### RECORDS TO PROCESS:
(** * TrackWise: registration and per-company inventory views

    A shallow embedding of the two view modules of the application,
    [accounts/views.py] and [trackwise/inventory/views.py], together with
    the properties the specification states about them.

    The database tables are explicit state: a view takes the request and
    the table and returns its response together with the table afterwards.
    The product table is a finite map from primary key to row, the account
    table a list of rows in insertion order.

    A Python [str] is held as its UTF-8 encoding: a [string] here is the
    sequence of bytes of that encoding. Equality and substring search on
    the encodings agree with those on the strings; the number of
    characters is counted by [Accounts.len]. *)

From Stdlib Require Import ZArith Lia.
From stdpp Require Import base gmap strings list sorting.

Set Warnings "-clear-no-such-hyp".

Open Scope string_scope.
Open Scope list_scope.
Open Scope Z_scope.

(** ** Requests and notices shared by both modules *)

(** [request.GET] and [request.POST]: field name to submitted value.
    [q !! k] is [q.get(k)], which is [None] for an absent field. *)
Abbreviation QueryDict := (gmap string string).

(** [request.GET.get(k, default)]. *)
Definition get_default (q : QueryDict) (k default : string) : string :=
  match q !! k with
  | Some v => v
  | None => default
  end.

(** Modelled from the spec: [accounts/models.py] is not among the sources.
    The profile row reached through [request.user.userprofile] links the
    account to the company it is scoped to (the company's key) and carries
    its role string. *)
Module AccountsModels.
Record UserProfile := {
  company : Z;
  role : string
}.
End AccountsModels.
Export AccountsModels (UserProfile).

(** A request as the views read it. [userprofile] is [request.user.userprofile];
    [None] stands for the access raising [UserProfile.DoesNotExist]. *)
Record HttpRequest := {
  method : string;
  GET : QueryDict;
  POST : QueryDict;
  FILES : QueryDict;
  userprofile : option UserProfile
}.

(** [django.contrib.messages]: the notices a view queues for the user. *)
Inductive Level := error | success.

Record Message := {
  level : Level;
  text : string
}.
* * *
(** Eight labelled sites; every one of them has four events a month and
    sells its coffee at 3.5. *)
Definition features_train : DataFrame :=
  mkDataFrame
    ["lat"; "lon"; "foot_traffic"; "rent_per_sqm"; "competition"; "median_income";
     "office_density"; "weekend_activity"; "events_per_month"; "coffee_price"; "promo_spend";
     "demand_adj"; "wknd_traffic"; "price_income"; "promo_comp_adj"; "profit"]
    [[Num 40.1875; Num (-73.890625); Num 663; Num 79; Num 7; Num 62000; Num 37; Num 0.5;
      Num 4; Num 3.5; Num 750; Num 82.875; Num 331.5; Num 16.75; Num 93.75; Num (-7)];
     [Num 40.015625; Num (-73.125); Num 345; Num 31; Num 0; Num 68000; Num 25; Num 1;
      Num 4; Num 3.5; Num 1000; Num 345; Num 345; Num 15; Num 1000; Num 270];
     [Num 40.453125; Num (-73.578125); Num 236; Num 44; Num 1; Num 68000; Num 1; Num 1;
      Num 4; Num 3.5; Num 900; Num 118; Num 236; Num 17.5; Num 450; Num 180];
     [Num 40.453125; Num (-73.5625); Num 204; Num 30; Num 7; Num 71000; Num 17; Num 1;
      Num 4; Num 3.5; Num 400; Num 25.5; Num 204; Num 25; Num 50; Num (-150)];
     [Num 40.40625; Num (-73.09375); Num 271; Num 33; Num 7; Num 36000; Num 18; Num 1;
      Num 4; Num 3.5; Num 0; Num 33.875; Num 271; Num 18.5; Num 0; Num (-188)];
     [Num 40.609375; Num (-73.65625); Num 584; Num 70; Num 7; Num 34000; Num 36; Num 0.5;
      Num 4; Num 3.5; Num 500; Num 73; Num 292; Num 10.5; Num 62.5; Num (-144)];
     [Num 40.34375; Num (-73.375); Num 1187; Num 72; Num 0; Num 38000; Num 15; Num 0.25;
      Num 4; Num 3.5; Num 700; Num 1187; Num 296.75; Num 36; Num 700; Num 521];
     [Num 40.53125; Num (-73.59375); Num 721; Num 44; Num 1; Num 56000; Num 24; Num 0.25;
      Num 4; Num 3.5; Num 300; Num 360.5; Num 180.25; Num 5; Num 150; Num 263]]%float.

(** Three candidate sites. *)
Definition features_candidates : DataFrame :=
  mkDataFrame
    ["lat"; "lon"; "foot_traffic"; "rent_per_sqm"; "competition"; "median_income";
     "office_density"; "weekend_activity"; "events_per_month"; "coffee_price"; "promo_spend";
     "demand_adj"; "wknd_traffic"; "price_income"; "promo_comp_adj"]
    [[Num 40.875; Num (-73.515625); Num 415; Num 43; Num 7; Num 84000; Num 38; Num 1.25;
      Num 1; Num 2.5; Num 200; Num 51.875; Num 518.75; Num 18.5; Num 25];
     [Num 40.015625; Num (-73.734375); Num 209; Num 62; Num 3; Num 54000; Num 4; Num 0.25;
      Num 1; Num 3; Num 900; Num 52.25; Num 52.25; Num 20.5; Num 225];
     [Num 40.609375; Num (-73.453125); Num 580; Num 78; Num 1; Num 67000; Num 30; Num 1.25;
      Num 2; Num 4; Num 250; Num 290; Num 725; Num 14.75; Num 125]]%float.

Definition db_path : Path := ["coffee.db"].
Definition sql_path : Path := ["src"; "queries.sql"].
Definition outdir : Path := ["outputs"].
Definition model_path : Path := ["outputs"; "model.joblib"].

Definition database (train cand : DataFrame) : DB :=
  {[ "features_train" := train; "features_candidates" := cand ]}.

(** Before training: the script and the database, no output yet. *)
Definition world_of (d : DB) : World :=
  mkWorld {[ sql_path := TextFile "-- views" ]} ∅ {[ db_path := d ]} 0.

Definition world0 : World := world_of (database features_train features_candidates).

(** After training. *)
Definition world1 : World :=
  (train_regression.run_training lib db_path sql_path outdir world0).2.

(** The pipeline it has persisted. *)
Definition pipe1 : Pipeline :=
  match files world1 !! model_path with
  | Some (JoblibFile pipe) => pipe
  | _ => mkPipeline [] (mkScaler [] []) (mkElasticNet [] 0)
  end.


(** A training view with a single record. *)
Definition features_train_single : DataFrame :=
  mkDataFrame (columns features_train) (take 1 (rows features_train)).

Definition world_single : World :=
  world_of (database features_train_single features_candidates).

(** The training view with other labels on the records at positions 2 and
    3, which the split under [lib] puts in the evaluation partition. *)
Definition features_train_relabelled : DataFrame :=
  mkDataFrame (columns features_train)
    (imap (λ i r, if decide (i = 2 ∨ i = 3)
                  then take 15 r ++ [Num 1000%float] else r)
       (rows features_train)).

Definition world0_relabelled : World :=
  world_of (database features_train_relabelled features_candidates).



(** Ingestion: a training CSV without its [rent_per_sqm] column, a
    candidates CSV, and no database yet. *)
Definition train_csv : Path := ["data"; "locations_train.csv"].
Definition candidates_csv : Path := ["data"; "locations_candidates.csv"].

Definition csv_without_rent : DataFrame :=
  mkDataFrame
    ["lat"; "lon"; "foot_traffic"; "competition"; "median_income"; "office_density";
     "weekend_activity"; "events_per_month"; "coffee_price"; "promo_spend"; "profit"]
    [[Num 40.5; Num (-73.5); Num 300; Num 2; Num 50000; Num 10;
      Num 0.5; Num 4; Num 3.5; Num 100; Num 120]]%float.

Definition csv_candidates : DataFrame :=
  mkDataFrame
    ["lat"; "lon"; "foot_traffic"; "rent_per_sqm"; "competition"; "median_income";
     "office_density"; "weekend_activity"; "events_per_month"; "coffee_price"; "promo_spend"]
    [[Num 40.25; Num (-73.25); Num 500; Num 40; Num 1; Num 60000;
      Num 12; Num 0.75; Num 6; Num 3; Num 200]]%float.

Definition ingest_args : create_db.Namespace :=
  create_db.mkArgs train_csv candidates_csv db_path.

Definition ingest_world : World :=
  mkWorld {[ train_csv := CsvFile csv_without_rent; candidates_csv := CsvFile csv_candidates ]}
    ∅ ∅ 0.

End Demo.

### WORK REQUEST:
Reproduce only the lines above spanning from the line containing "Definition get_default (q" through the line containing "The profile row", word for word.

### RESPONSE AREA:
Definition get_default (q : QueryDict) (k default : string) : string :=
  match q !! k with
  | Some v => v
  | None => default
  end.

(** Modelled from the spec: [accounts/models.py] is not among the sources.
    The profile row reached through [request.user.userprofile] links the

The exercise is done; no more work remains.